__Assignment__. Print, in exact form, the lines below from the one containing "- intros t p" through the one containing "queue holds copies. *)", and omit all others.

__Entries shown__.
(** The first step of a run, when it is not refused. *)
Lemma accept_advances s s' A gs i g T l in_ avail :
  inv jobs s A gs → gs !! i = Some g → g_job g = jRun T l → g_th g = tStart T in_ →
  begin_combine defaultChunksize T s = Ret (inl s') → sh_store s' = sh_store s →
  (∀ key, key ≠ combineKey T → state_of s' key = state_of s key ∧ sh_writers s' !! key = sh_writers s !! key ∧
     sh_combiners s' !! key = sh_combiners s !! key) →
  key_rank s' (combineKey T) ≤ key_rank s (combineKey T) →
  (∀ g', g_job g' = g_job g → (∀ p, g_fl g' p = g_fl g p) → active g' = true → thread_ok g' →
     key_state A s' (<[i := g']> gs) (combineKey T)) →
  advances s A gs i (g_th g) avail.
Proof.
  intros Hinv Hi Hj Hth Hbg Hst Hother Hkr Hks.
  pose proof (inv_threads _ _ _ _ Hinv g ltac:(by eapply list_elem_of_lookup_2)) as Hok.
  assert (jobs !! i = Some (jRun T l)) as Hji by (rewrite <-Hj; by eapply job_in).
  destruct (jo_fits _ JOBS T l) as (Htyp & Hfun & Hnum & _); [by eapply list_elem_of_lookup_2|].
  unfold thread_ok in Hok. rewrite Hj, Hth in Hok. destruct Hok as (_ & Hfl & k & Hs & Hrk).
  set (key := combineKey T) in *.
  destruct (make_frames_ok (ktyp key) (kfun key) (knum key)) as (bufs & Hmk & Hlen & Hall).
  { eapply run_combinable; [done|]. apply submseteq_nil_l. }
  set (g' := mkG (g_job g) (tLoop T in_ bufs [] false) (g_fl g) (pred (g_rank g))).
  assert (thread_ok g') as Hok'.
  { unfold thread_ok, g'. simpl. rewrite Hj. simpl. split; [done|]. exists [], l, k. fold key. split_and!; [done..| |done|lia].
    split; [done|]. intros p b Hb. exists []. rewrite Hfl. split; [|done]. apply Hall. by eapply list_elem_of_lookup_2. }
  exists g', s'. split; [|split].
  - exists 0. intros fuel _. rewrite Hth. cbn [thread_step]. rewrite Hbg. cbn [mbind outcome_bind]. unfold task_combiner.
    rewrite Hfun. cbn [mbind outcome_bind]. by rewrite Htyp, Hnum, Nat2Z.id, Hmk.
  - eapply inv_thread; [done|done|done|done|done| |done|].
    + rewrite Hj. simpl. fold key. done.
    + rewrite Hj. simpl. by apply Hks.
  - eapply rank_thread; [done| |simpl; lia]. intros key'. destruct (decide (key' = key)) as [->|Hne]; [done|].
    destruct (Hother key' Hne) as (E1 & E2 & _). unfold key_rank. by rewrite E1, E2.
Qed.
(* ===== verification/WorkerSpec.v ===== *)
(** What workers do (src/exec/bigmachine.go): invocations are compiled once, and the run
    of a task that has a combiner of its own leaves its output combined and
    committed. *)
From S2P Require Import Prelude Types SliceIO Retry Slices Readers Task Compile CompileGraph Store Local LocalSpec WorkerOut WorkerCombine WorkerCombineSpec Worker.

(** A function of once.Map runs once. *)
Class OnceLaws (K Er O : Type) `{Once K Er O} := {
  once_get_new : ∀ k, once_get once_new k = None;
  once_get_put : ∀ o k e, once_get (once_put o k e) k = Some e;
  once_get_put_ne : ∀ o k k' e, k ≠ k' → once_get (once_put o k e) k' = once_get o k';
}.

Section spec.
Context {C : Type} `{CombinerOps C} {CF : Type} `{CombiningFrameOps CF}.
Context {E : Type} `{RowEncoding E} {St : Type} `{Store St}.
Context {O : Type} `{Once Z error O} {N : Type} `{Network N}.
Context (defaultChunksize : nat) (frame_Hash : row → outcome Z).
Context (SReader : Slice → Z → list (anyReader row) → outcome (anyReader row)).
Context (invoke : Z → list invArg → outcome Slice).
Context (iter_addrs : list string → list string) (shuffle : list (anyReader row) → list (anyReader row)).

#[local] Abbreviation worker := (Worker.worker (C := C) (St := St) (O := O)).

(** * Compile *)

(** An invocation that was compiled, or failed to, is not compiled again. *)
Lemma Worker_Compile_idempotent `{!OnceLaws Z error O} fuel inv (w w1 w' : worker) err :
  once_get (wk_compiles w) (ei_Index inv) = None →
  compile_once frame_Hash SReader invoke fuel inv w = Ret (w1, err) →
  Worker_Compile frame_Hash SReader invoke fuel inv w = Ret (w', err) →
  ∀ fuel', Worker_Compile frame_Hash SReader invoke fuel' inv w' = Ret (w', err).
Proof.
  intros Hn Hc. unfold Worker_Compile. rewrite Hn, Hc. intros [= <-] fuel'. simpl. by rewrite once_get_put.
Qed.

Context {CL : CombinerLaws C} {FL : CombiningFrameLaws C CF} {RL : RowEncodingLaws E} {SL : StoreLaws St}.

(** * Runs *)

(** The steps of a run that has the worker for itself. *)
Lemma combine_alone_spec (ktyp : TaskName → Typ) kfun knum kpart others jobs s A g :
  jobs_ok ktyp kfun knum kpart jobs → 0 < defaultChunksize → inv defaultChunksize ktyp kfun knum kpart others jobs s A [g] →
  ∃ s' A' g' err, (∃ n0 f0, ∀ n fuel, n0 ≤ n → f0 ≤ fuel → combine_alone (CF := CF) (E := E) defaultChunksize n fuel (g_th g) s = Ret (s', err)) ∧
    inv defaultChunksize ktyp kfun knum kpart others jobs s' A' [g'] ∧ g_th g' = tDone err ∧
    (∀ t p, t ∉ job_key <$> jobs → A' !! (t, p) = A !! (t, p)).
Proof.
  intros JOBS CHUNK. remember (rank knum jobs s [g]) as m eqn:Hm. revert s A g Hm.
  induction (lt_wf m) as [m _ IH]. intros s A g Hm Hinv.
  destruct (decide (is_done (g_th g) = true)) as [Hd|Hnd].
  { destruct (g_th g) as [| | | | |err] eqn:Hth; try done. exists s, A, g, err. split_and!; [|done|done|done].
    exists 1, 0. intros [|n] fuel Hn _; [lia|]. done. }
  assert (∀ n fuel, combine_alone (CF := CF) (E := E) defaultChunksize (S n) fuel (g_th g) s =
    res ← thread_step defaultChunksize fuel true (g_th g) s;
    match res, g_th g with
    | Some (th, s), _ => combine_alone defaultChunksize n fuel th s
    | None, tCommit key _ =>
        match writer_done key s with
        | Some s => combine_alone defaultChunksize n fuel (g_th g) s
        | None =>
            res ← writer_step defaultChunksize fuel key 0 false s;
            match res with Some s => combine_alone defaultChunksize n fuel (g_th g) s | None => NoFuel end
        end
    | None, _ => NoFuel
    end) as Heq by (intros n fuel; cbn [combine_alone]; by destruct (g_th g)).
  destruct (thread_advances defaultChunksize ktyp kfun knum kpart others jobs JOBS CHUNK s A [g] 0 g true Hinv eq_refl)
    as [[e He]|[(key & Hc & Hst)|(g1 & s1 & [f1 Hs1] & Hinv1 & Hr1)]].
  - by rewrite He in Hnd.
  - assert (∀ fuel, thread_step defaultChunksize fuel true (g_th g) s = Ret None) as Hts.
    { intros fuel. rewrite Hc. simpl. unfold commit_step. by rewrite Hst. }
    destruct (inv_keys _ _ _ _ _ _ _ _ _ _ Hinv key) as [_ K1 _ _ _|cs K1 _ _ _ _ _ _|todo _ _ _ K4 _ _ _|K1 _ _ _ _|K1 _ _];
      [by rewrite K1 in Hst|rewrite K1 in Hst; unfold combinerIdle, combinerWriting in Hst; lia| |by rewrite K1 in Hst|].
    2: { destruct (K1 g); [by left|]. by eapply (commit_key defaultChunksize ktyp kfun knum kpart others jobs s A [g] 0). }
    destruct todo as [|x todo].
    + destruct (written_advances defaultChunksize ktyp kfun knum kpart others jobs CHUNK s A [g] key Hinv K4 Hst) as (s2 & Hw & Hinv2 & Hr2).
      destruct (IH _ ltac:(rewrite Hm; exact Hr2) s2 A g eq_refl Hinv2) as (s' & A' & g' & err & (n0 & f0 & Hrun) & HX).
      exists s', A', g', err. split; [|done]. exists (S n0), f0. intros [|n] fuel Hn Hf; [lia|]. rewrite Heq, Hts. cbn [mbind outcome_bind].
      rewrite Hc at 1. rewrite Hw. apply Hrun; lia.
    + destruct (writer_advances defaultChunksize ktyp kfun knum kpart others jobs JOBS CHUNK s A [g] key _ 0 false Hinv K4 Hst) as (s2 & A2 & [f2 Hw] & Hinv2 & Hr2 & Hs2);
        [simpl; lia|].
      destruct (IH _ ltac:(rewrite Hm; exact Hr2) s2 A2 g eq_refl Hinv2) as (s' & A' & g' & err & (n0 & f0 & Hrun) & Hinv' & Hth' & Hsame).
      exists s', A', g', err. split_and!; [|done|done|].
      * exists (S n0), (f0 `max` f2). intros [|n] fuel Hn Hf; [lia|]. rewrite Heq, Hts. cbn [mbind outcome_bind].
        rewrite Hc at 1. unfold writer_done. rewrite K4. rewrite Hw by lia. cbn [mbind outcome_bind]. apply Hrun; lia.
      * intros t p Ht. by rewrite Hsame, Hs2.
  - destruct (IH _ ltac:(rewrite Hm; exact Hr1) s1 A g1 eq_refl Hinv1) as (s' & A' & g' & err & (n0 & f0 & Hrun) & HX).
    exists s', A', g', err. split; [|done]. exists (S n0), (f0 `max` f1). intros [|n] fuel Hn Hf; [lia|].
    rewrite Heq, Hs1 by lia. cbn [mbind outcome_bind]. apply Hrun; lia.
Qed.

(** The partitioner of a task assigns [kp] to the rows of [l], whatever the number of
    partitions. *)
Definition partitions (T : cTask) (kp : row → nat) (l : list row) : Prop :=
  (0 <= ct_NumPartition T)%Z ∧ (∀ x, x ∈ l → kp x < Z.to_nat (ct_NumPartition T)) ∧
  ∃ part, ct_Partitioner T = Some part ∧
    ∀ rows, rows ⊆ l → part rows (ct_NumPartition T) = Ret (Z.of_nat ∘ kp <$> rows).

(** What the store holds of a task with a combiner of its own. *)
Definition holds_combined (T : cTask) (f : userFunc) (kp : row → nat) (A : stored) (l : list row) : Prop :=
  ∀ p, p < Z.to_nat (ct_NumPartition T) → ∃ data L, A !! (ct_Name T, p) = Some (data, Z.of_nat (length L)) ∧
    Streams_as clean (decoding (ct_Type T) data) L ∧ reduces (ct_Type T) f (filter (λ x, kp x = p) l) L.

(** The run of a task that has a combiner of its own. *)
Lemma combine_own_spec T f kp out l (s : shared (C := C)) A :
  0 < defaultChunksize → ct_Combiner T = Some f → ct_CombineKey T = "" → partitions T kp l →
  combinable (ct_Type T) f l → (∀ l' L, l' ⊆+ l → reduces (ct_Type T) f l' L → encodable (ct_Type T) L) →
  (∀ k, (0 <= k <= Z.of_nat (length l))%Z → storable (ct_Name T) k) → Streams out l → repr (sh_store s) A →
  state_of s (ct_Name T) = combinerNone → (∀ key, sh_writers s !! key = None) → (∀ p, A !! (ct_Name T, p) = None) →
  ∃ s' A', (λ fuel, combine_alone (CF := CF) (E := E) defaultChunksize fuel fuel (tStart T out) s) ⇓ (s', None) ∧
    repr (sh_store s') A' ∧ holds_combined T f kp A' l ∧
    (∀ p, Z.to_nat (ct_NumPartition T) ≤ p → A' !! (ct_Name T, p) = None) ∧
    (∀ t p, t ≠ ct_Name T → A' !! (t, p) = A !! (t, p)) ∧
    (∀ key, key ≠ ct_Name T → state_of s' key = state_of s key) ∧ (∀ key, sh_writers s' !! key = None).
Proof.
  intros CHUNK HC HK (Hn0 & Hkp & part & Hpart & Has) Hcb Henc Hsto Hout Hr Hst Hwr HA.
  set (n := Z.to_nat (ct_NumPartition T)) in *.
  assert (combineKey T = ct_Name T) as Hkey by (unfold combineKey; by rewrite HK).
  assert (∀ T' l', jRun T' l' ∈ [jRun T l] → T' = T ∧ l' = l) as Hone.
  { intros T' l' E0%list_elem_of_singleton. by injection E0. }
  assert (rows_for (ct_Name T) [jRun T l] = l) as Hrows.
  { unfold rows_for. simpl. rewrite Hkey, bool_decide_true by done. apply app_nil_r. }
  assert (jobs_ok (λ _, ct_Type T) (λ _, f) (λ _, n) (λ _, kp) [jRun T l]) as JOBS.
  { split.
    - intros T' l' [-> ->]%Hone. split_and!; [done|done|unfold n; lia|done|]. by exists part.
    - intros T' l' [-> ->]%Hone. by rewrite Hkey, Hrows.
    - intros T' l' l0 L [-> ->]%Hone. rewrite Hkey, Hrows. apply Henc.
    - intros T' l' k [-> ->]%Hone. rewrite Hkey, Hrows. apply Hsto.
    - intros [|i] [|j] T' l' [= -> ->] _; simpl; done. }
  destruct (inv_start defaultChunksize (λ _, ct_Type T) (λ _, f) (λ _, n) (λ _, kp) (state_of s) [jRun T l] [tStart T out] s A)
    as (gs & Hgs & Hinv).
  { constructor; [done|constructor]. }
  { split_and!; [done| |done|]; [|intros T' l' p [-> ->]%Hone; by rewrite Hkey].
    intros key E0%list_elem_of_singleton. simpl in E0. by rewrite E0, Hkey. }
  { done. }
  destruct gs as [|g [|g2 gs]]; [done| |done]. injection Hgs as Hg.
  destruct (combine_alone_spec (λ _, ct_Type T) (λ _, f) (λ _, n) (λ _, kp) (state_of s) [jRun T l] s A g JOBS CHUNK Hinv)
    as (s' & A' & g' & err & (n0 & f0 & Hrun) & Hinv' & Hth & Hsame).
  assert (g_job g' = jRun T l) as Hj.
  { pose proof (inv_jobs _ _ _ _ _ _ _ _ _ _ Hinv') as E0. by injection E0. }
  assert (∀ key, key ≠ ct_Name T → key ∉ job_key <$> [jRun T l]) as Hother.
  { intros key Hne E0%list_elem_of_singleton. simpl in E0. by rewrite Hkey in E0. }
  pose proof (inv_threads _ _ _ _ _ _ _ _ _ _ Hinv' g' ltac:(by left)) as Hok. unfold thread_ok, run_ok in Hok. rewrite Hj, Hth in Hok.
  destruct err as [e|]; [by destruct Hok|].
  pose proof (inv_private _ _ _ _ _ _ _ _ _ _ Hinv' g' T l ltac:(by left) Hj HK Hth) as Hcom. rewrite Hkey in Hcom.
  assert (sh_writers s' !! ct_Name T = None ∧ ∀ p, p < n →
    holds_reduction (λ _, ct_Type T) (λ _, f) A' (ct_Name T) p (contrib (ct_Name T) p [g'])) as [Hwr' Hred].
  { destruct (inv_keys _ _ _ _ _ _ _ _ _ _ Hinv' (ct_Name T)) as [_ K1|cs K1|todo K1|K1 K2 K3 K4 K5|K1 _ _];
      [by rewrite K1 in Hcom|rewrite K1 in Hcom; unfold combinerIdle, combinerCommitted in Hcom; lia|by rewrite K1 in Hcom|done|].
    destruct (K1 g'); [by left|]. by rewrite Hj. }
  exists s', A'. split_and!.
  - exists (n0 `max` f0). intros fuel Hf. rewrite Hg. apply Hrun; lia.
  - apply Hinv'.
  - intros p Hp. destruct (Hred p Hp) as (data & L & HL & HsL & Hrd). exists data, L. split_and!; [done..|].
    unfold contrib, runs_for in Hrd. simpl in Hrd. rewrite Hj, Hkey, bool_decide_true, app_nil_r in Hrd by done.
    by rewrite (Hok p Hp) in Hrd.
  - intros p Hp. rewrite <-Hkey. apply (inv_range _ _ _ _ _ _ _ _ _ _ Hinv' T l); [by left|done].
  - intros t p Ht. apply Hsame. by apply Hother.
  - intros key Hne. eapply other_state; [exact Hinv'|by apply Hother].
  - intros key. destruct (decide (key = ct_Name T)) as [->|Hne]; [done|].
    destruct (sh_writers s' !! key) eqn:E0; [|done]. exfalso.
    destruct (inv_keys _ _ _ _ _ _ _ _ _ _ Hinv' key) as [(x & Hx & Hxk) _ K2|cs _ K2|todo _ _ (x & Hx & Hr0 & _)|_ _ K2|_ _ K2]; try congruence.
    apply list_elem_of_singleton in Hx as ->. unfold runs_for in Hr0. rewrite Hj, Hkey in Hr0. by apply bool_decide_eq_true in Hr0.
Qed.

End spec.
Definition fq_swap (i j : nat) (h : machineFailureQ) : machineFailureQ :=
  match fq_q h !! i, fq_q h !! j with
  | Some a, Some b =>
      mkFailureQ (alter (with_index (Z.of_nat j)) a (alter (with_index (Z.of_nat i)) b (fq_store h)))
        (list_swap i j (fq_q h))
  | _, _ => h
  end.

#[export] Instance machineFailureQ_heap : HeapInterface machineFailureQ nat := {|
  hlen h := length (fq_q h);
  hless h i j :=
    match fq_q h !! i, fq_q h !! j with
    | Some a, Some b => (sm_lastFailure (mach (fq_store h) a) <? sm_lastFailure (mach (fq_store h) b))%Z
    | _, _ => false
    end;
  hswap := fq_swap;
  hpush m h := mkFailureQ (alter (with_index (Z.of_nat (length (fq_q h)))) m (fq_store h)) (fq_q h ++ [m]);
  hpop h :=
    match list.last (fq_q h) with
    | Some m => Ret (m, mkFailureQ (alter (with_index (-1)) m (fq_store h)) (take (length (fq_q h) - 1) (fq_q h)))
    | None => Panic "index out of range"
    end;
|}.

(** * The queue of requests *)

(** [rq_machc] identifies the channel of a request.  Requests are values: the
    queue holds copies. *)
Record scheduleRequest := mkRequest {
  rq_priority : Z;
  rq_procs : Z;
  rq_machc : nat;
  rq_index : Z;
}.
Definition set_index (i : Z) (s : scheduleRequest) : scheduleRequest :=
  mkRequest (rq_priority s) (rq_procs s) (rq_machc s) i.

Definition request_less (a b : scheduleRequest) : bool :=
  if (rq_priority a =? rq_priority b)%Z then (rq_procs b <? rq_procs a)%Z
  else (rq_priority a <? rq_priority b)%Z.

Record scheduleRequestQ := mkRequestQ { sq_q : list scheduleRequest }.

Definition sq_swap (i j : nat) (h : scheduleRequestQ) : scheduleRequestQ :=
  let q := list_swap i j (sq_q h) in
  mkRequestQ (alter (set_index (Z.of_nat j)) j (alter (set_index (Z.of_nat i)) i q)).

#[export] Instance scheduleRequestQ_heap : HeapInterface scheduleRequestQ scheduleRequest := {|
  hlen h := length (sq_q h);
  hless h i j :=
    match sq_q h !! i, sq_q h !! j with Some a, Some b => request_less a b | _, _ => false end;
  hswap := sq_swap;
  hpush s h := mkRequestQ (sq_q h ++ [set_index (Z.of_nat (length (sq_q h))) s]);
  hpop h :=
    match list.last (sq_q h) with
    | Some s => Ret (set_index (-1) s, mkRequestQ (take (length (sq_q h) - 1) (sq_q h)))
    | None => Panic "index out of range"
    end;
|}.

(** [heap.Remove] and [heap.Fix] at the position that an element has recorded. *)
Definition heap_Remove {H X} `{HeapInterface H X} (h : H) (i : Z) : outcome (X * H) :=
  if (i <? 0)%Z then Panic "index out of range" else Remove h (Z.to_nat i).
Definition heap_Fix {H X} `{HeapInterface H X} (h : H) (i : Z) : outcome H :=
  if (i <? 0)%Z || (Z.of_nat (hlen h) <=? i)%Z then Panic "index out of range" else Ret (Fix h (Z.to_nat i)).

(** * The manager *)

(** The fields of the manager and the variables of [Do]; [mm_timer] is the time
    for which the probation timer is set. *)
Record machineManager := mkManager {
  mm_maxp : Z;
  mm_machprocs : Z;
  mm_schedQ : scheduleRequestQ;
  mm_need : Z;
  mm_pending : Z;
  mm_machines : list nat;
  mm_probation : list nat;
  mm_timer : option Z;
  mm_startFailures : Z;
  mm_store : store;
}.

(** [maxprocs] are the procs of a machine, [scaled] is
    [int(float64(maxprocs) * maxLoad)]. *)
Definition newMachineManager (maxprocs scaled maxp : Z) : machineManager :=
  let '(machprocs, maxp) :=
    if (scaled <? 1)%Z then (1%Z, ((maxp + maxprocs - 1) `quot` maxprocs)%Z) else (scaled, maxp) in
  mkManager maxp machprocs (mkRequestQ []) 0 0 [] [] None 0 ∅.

__Task answer__.
  - intros t p Ht. apply Hsame. by apply Hother.
  - intros key Hne. eapply other_state; [exact Hinv'|by apply Hother].
  - intros key. destruct (decide (key = ct_Name T)) as [->|Hne]; [done|].
    destruct (sh_writers s' !! key) eqn:E0; [|done]. exfalso.
    destruct (inv_keys _ _ _ _ _ _ _ _ _ _ Hinv' key) as [(x & Hx & Hxk) _ K2|cs _ K2|todo _ _ (x & Hx & Hr0 & _)|_ _ K2|_ _ K2]; try congruence.
    apply list_elem_of_singleton in Hx as ->. unfold runs_for in Hr0. rewrite Hj, Hkey in Hr0. by apply bool_decide_eq_true in Hr0.
Qed.

End spec.
Definition fq_swap (i j : nat) (h : machineFailureQ) : machineFailureQ :=
  match fq_q h !! i, fq_q h !! j with
  | Some a, Some b =>
      mkFailureQ (alter (with_index (Z.of_nat j)) a (alter (with_index (Z.of_nat i)) b (fq_store h)))
        (list_swap i j (fq_q h))
  | _, _ => h
  end.

#[export] Instance machineFailureQ_heap : HeapInterface machineFailureQ nat := {|
  hlen h := length (fq_q h);
  hless h i j :=
    match fq_q h !! i, fq_q h !! j with
    | Some a, Some b => (sm_lastFailure (mach (fq_store h) a) <? sm_lastFailure (mach (fq_store h) b))%Z
    | _, _ => false
    end;
  hswap := fq_swap;
  hpush m h := mkFailureQ (alter (with_index (Z.of_nat (length (fq_q h)))) m (fq_store h)) (fq_q h ++ [m]);
  hpop h :=
    match list.last (fq_q h) with
    | Some m => Ret (m, mkFailureQ (alter (with_index (-1)) m (fq_store h)) (take (length (fq_q h) - 1) (fq_q h)))
    | None => Panic "index out of range"
    end;
|}.

(** * The queue of requests *)

(** [rq_machc] identifies the channel of a request.  Requests are values: the
    queue holds copies. *)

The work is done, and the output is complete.